J’en ai déjà parlé ici, mais je ne pense pas que ces deux théories soient complètement exclusives l’une de l’autre. Il me semble que l’on peut garder du bon dans les deux, et je suis assez horripilé par les débats haineux sans fin entre partisans extrémistes de l’une ou l’autre théorie, pour qui l’ennemi ne semble plus être les exploiteurs d’animaux mais les vegan n’ayant pas choisi le bon poulain.

Peace.

4 réflexions sur “Droit des animaux, utilitarisme et autres joyeusetés à poils longs”

  1. Bien intéressant.
    Une pensée d’Estiva Reus :
    « L’adhésion à un courant de philosophie morale plutôt qu’un autre n’a pas d’importance décisive. On est en effet dans un domaine où il suffit d’examiner le problème sans a priori pour parvenir à la conclusion qu’il n’est pas justifiable d’infliger la souffrance et la mort de façon “gratuite”, par simple convenance ou habitude. »
    (elle est super Estiva Reus)
    Vous n’en parlez pas mais il y a d’autres courants de la libération animale, ça permet de sortir de l’opposition Singer, Regan, Francione (tous des mecs tiens, alors que la plupart des véganes sont des femmes, et que l’histoire de la cause animale est très féminine et liée au féminisme). Je pense en particulier à Carol J. Adams, si vous ne connaissez pas je vous conseille La politique sexuelle de la viande (et il y aussi A. Breeze Harper, et Sunaura Taylor, et pas mal de penseuses passionnantes, il faut parler des penseuses, Singer, Francione prennent toute la place, alors qu’il y a bien plus passionnant ailleurs).
    Super blog, au fait. Apaisé, informatif, apaisant et drôle. On en a besoin dans le paysage du mouvement.

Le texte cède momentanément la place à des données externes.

(** What is put on the wire: each [send_all] is the last entry, whether it succeeds
    or not, and nothing else makes one. *)
Class LogsSends (W : Type) `{TlsConnectionBase W} `{RandomEngine W} (sent : W → list bytes) := {
  sent_connect w : sent (tls_connect w).2 = sent w;
  sent_close w : sent (tls_close w) = sent w;
  sent_send_all b w : sent (tls_send_all b w).2 = sent w ++ [b];
  sent_read_exact n w : sent (tls_read_exact n w).2 = sent w;
  sent_read_some n w : sent (tls_read_some n w).2 = sent w;
  sent_draw w : sent (random_draw w).2 = sent w
}.

(** Reading a response goes where single reads go. *)
Section exchange_moves.
Context {W : Type} `{TlsConnectionBase W} `{PicoHttp} (R : W → W → Prop) `{!PreOrder R}.
Context (R_some : ∀ n w, R w (read_some n w).2) (R_exact : ∀ n w, R w (read_exact n w).2).

Definition sends_moves {E A} (m : st W E A) : Prop := ∀ w, R w (m w).2.

Lemma sends_moves_ret {E A} (a : A) : sends_moves (E:=E) (mret a).
Proof using All. by intros w. Qed.
Lemma sends_moves_throw {E A} (e : E) : sends_moves (A:=A) (throw e).
Proof using All. by intros w. Qed.
Lemma sends_moves_lift {E A} (r : outcome E A) : sends_moves (lift r).
Proof using All. by intros w. Qed.
Lemma sends_moves_bind {E A B} (m : st W E A) (f : A → st W E B) : sends_moves m → (∀ a, sends_moves (f a)) → sends_moves (m ≫= f).
Proof using All.
  intros Hm Hf w. unfold mbind, st_bind. specialize (Hm w).
  destruct (m w) as [[a|e| |] w'] eqn:Hw; simpl in *; try done. by etransitivity; [|apply Hf].
Qed.
Lemma moves_on_stream {A} (f : W → (Transport.IoError + A) * W) : (∀ w, R w (f w).2) → sends_moves (on_stream f).
Proof using All. intros Hf w. unfold on_stream. specialize (Hf w). by destruct (f w) as [[e|a] w']. Qed.
Lemma sends_moves_some n : sends_moves (on_stream (read_some n)).
Proof using All. by apply moves_on_stream. Qed.
Lemma sends_moves_exact n : sends_moves (on_stream (read_exact n)).
Proof using All. by apply moves_on_stream. Qed.

Create HintDb sends_moves.
Hint Resolve sends_moves_ret sends_moves_throw sends_moves_lift sends_moves_bind sends_moves_some sends_moves_exact : sends_moves.

Lemma chunk_loop_moves fuel decoder raw body max : sends_moves (chunk_loop fuel decoder raw body max).
Proof using All.
  revert decoder raw body. induction fuel as [|fuel IH]; intros decoder raw body; cbn [chunk_loop];
    destruct (phr_decode_chunked decoder raw) as [[[| |] d] out]; try destruct (_ && _); auto with sends_moves.
  apply sends_moves_bind; [auto with sends_moves|]. intros a. destruct (bool_decide _); auto with sends_moves.
Qed.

    1. 1) Sur l’idée de l’adhésion, certaines personnes (malheureusement ?) ont besoin de se « reconnaître » dans un courant bien défini, pour ça comme en politique ou dans d’autres domaines. Comme si le fait d’être « de gauche » ou « de droite », par exemple, avait plus d’importance que le contenu de leurs idées et principes. De la même manière que certains ont besoin de maîtres à penser, de gourous… Je vous suis sur le constat, en tout cas : dans l’idéal, on n’a pas besoin de théorie complexe pour comprendre qu’éventrer un porcelet c’est pas bien 😉
      2) Absolument, il y en a plein. Quand j’aurai le temps, j’essaierai de faire un article plus complet pour présenter d’autres « mouvances » ou courants. C’était un peu une « intro » si vous voulez.
      3) Pour les femmes : c’est un peu la même chose partout je pense. On est toujours, même dans ces champs, dans une société patriarcale, malheureusement. Les grands penseurs « médiatiques » sont souvent des hommes. J’avoue ne pas connaître Sunaura Taylor, merci pour le conseil ! Il y a aussi Melanie Joy, entre autres. Je ne suis pas nécessairement d’accord avec tout, mais ça reste intéressant.
      4) Merci ! J’essaye. Mais quand j’arriverai à la fin de mon stock de blagues, ce sera un blog déprimant. Ou alors je mettrai des lolcatz.

  2. Bonsoir.

    Je viens de découvrir votre blog dont les articles sont très agréables à lire, bravo.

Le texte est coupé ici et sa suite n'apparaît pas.